# PROBLEM TO SOLVE
For the word "parsing", copy every line of the material that includes it.

# RECORD SET
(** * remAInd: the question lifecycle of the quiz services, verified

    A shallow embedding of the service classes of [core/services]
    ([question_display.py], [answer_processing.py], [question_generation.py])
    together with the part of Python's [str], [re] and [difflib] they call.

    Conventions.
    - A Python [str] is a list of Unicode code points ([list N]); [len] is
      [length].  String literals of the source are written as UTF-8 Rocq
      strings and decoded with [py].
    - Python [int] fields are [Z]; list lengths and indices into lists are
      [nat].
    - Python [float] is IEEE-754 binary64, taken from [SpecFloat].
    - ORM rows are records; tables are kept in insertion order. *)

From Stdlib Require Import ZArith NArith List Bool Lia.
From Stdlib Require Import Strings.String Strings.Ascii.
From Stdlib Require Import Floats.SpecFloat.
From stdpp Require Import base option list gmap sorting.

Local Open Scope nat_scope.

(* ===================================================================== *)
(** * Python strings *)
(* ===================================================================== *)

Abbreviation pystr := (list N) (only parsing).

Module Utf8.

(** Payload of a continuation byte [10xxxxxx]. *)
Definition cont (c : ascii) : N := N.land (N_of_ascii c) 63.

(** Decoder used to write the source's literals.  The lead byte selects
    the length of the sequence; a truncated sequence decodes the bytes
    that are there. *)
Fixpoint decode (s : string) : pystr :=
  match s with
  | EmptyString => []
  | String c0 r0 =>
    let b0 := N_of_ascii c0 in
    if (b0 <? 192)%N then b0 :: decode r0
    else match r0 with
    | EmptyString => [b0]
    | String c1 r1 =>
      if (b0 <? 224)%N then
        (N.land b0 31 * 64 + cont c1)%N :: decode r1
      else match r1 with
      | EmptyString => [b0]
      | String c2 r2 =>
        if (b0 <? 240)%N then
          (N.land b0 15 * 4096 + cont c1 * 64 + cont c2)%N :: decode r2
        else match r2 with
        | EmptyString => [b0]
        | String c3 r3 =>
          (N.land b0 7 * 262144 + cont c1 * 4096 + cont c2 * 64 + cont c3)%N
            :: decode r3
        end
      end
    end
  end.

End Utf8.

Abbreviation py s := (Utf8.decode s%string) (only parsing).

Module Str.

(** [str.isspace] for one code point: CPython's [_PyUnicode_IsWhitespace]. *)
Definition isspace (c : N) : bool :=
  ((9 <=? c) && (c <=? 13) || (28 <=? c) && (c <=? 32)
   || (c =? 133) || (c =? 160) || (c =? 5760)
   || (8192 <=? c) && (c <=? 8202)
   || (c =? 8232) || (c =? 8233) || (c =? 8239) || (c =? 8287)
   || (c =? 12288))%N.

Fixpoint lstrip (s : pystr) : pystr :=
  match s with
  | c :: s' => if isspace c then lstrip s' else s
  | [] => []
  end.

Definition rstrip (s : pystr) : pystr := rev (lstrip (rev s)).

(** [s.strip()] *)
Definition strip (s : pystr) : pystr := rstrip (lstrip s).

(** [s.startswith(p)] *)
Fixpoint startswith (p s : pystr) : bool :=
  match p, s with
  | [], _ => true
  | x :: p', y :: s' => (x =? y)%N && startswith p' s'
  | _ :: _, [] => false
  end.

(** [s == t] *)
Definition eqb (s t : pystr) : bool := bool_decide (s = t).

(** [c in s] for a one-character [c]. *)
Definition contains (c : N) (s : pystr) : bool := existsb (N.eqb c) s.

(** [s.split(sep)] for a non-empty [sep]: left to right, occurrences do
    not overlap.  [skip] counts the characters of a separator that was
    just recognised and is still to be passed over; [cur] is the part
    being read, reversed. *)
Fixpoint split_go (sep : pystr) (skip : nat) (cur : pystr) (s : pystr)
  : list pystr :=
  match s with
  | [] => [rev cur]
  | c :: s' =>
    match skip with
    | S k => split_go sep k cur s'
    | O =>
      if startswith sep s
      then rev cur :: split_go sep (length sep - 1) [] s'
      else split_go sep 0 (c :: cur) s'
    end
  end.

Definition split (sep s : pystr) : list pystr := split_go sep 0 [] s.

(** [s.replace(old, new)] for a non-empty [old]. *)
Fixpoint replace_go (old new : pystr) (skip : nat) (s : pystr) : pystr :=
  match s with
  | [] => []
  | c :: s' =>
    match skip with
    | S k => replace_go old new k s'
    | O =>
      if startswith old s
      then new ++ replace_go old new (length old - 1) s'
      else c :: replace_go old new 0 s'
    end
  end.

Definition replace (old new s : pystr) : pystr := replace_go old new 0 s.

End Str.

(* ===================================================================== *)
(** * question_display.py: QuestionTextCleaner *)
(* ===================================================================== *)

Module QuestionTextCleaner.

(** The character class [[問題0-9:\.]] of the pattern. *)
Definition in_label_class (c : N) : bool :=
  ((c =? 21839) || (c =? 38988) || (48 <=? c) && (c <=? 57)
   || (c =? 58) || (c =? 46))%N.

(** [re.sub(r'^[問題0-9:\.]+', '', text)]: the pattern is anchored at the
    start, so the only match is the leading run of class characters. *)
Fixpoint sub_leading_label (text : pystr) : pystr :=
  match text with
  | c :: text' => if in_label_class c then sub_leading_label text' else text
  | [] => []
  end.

# TASK OUTPUT
Abbreviation pystr := (list N) (only parsing).
Abbreviation py s := (Utf8.decode s%string) (only parsing).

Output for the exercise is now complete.